*** Opening RECORDS SUPPLIED ***

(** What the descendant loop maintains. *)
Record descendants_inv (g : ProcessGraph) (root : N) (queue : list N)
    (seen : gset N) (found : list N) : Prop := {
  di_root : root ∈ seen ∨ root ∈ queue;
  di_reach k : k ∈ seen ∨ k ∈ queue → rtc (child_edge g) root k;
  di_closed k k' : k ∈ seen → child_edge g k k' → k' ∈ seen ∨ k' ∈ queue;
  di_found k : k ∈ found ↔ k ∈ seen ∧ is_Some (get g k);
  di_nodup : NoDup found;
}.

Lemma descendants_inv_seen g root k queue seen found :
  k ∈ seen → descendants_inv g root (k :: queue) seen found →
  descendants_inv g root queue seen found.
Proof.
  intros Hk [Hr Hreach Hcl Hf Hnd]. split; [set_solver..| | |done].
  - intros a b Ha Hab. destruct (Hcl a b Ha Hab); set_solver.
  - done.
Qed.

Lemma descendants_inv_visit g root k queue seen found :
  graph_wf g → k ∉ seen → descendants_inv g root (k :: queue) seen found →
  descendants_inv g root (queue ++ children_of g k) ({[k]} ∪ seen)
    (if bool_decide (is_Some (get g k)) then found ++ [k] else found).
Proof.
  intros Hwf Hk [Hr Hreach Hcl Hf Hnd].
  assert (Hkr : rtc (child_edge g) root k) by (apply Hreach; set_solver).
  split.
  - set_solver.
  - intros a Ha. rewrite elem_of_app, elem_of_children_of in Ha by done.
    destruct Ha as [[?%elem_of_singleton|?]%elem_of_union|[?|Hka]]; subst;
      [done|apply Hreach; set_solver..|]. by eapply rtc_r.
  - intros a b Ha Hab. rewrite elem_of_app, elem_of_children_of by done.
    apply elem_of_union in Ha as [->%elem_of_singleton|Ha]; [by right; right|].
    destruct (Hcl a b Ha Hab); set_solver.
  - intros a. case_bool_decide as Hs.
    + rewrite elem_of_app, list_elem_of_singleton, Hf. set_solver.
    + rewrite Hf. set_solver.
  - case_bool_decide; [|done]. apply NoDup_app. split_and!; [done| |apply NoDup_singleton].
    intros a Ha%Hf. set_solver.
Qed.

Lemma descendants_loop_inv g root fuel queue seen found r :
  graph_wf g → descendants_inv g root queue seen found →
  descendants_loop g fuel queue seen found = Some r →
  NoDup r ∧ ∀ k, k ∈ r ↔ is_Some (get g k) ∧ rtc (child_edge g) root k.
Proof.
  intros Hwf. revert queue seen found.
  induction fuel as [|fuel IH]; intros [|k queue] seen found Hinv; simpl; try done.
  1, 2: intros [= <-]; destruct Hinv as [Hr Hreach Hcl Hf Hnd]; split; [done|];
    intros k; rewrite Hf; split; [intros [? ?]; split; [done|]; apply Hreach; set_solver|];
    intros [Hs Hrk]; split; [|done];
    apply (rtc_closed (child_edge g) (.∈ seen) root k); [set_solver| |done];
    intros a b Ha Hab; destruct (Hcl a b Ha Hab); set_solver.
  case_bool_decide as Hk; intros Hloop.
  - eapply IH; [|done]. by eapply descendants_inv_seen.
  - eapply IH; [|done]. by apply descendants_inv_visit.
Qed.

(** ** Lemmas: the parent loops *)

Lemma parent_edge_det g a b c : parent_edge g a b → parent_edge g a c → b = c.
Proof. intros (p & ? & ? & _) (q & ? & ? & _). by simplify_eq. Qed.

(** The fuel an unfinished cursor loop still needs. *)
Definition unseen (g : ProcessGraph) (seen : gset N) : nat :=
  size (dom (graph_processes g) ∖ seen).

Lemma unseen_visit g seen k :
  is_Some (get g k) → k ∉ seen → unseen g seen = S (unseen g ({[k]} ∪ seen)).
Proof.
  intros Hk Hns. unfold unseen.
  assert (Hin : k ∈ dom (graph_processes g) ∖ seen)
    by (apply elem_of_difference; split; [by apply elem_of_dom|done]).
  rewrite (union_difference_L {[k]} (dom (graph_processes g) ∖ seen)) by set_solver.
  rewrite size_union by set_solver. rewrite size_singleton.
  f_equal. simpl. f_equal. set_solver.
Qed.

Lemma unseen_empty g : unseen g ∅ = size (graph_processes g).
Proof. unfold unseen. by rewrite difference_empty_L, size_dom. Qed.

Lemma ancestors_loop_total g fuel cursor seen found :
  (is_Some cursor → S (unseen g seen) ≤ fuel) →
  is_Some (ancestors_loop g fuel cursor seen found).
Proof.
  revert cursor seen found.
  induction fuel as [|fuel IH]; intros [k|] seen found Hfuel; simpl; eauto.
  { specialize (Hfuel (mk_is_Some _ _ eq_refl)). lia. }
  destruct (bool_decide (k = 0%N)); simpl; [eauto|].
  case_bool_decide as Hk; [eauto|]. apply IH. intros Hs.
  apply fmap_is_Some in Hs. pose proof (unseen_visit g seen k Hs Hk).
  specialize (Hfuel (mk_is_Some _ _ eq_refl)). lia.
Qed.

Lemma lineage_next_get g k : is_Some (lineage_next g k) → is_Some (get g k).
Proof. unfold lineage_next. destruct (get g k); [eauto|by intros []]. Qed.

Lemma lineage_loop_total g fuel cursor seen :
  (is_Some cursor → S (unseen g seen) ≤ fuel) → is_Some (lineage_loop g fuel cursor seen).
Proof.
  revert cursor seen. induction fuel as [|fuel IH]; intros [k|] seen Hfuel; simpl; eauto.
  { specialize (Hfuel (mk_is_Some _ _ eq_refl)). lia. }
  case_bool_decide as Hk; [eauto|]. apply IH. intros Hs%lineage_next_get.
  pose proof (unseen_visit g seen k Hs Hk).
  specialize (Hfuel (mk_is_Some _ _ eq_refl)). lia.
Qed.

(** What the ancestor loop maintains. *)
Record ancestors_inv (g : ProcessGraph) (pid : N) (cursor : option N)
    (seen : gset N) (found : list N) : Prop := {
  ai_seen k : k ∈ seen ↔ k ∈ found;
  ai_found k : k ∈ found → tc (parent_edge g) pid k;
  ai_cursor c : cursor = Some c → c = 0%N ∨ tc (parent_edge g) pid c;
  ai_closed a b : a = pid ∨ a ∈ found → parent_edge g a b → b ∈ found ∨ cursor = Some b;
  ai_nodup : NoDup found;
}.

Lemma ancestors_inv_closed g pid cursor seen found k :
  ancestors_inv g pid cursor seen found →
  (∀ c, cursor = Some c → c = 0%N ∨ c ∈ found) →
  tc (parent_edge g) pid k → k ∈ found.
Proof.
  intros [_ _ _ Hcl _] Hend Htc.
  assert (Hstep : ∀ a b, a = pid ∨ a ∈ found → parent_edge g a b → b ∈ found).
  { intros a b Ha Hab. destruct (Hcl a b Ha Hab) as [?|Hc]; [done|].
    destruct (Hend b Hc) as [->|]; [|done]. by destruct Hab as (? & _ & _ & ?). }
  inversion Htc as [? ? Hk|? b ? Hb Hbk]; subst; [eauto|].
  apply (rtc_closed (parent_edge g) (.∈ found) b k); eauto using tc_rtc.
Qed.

*** Closing RECORDS SUPPLIED ***

◆ **DIRECTIONS**
Repeat every record above exactly as it appears.

◆ **EXERCISE OUTPUT**
(** What the descendant loop maintains. *)
Record descendants_inv (g : ProcessGraph) (root : N) (queue : list N)
    (seen : gset N) (found : list N) : Prop := {
  di_root : root ∈ seen ∨ root ∈ queue;
  di_reach k : k ∈ seen ∨ k ∈ queue → rtc (child_edge g) root k;
  di_closed k k' : k ∈ seen → child_edge g k k' → k' ∈ seen ∨ k' ∈ queue;
  di_found k : k ∈ found ↔ k ∈ seen ∧ is_Some (get g k);
  di_nodup : NoDup found;
}.

Lemma descendants_inv_seen g root k queue seen found :
  k ∈ seen → descendants_inv g root (k :: queue) seen found →
  descendants_inv g root queue seen found.
Proof.
  intros Hk [Hr Hreach Hcl Hf Hnd]. split; [set_solver..| | |done].
  - intros a b Ha Hab. destruct (Hcl a b Ha Hab); set_solver.
  - done.
Qed.

Lemma descendants_inv_visit g root k queue seen found :
  graph_wf g → k ∉ seen → descendants_inv g root (k :: queue) seen found →
  descendants_inv g root (queue ++ children_of g k) ({[k]} ∪ seen)
    (if bool_decide (is_Some (get g k)) then found ++ [k] else found).
Proof.
  intros Hwf Hk [Hr Hreach Hcl Hf Hnd].
  assert (Hkr : rtc (child_edge g) root k) by (apply Hreach; set_solver).
  split.
  - set_solver.
  - intros a Ha. rewrite elem_of_app, elem_of_children_of in Ha by done.
    destruct Ha as [[?%elem_of_singleton|?]%elem_of_union|[?|Hka]]; subst;
      [done|apply Hreach; set_solver..|]. by eapply rtc_r.
  - intros a b Ha Hab. rewrite elem_of_app, elem_of_children_of by done.
    apply elem_of_union in Ha as [->%elem_of_singleton|Ha]; [by right; right|].
    destruct (Hcl a b Ha Hab); set_solver.
  - intros a. case_bool_decide as Hs.
    + rewrite elem_of_app, list_elem_of_singleton, Hf. set_solver.
    + rewrite Hf. set_solver.
  - case_bool_decide; [|done]. apply NoDup_app. split_and!; [done| |apply NoDup_singleton].
    intros a Ha%Hf. set_solver.
Qed.

Lemma descendants_loop_inv g root fuel queue seen found r :
  graph_wf g → descendants_inv g root queue seen found →
  descendants_loop g fuel queue seen found = Some r →
  NoDup r ∧ ∀ k, k ∈ r ↔ is_Some (get g k) ∧ rtc (child_edge g) root k.
Proof.
  intros Hwf. revert queue seen found.
  induction fuel as [|fuel IH]; intros [|k queue] seen found Hinv; simpl; try done.
  1, 2: intros [= <-]; destruct Hinv as [Hr Hreach Hcl Hf Hnd]; split; [done|];
    intros k; rewrite Hf; split; [intros [? ?]; split; [done|]; apply Hreach; set_solver|];
    intros [Hs Hrk]; split; [|done];
    apply (rtc_closed (child_edge g) (.∈ seen) root k); [set_solver| |done];
    intros a b Ha Hab; destruct (Hcl a b Ha Hab); set_solver.
  case_bool_decide as Hk; intros Hloop.
  - eapply IH; [|done]. by eapply descendants_inv_seen.
  - eapply IH; [|done]. by apply descendants_inv_visit.
Qed.

(** ** Lemmas: the parent loops *)

Lemma parent_edge_det g a b c : parent_edge g a b → parent_edge g a c → b = c.
Proof. intros (p & ? & ? & _) (q & ? & ? & _). by simplify_eq. Qed.

(** The fuel an unfinished cursor loop still needs. *)
Definition unseen (g : ProcessGraph) (seen : gset N) : nat :=
  size (dom (graph_processes g) ∖ seen).

Lemma unseen_visit g seen k :
  is_Some (get g k) → k ∉ seen → unseen g seen = S (unseen g ({[k]} ∪ seen)).
Proof.
  intros Hk Hns. unfold unseen.
  assert (Hin : k ∈ dom (graph_processes g) ∖ seen)
    by (apply elem_of_difference; split; [by apply elem_of_dom|done]).
  rewrite (union_difference_L {[k]} (dom (graph_processes g) ∖ seen)) by set_solver.
  rewrite size_union by set_solver. rewrite size_singleton.
  f_equal. simpl. f_equal. set_solver.
Qed.

Lemma unseen_empty g : unseen g ∅ = size (graph_processes g).
Proof. unfold unseen. by rewrite difference_empty_L, size_dom. Qed.

Lemma ancestors_loop_total g fuel cursor seen found :
  (is_Some cursor → S (unseen g seen) ≤ fuel) →
  is_Some (ancestors_loop g fuel cursor seen found).
Proof.
  revert cursor seen found.
  induction fuel as [|fuel IH]; intros [k|] seen found Hfuel; simpl; eauto.
  { specialize (Hfuel (mk_is_Some _ _ eq_refl)). lia. }
  destruct (bool_decide (k = 0%N)); simpl; [eauto|].
  case_bool_decide as Hk; [eauto|]. apply IH. intros Hs.
  apply fmap_is_Some in Hs. pose proof (unseen_visit g seen k Hs Hk).
  specialize (Hfuel (mk_is_Some _ _ eq_refl)). lia.
Qed.

Lemma lineage_next_get g k : is_Some (lineage_next g k) → is_Some (get g k).
Proof. unfold lineage_next. destruct (get g k); [eauto|by intros []]. Qed.

Lemma lineage_loop_total g fuel cursor seen :
  (is_Some cursor → S (unseen g seen) ≤ fuel) → is_Some (lineage_loop g fuel cursor seen).
Proof.
  revert cursor seen. induction fuel as [|fuel IH]; intros [k|] seen Hfuel; simpl; eauto.
  { specialize (Hfuel (mk_is_Some _ _ eq_refl)). lia. }
  case_bool_decide as Hk; [eauto|]. apply IH. intros Hs%lineage_next_get.
  pose proof (unseen_visit g seen k Hs Hk).
  specialize (Hfuel (mk_is_Some _ _ eq_refl)). lia.
Qed.

(** What the ancestor loop maintains. *)
Record ancestors_inv (g : ProcessGraph) (pid : N) (cursor : option N)
    (seen : gset N) (found : list N) : Prop := {
  ai_seen k : k ∈ seen ↔ k ∈ found;
  ai_found k : k ∈ found → tc (parent_edge g) pid k;
  ai_cursor c : cursor = Some c → c = 0%N ∨ tc (parent_edge g) pid c;
  ai_closed a b : a = pid ∨ a ∈ found → parent_edge g a b → b ∈ found ∨ cursor = Some b;
  ai_nodup : NoDup found;
}.

Lemma ancestors_inv_closed g pid cursor seen found k :
  ancestors_inv g pid cursor seen found →
  (∀ c, cursor = Some c → c = 0%N ∨ c ∈ found) →
  tc (parent_edge g) pid k → k ∈ found.
Proof.
  intros [_ _ _ Hcl _] Hend Htc.
  assert (Hstep : ∀ a b, a = pid ∨ a ∈ found → parent_edge g a b → b ∈ found).
  { intros a b Ha Hab. destruct (Hcl a b Ha Hab) as [?|Hc]; [done|].
    destruct (Hend b Hc) as [->|]; [|done]. by destruct Hab as (? & _ & _ & ?). }
  inversion Htc as [? ? Hk|? b ? Hb Hbk]; subst; [eauto|].
  apply (rtc_closed (parent_edge g) (.∈ found) b k); eauto using tc_rtc.
Qed.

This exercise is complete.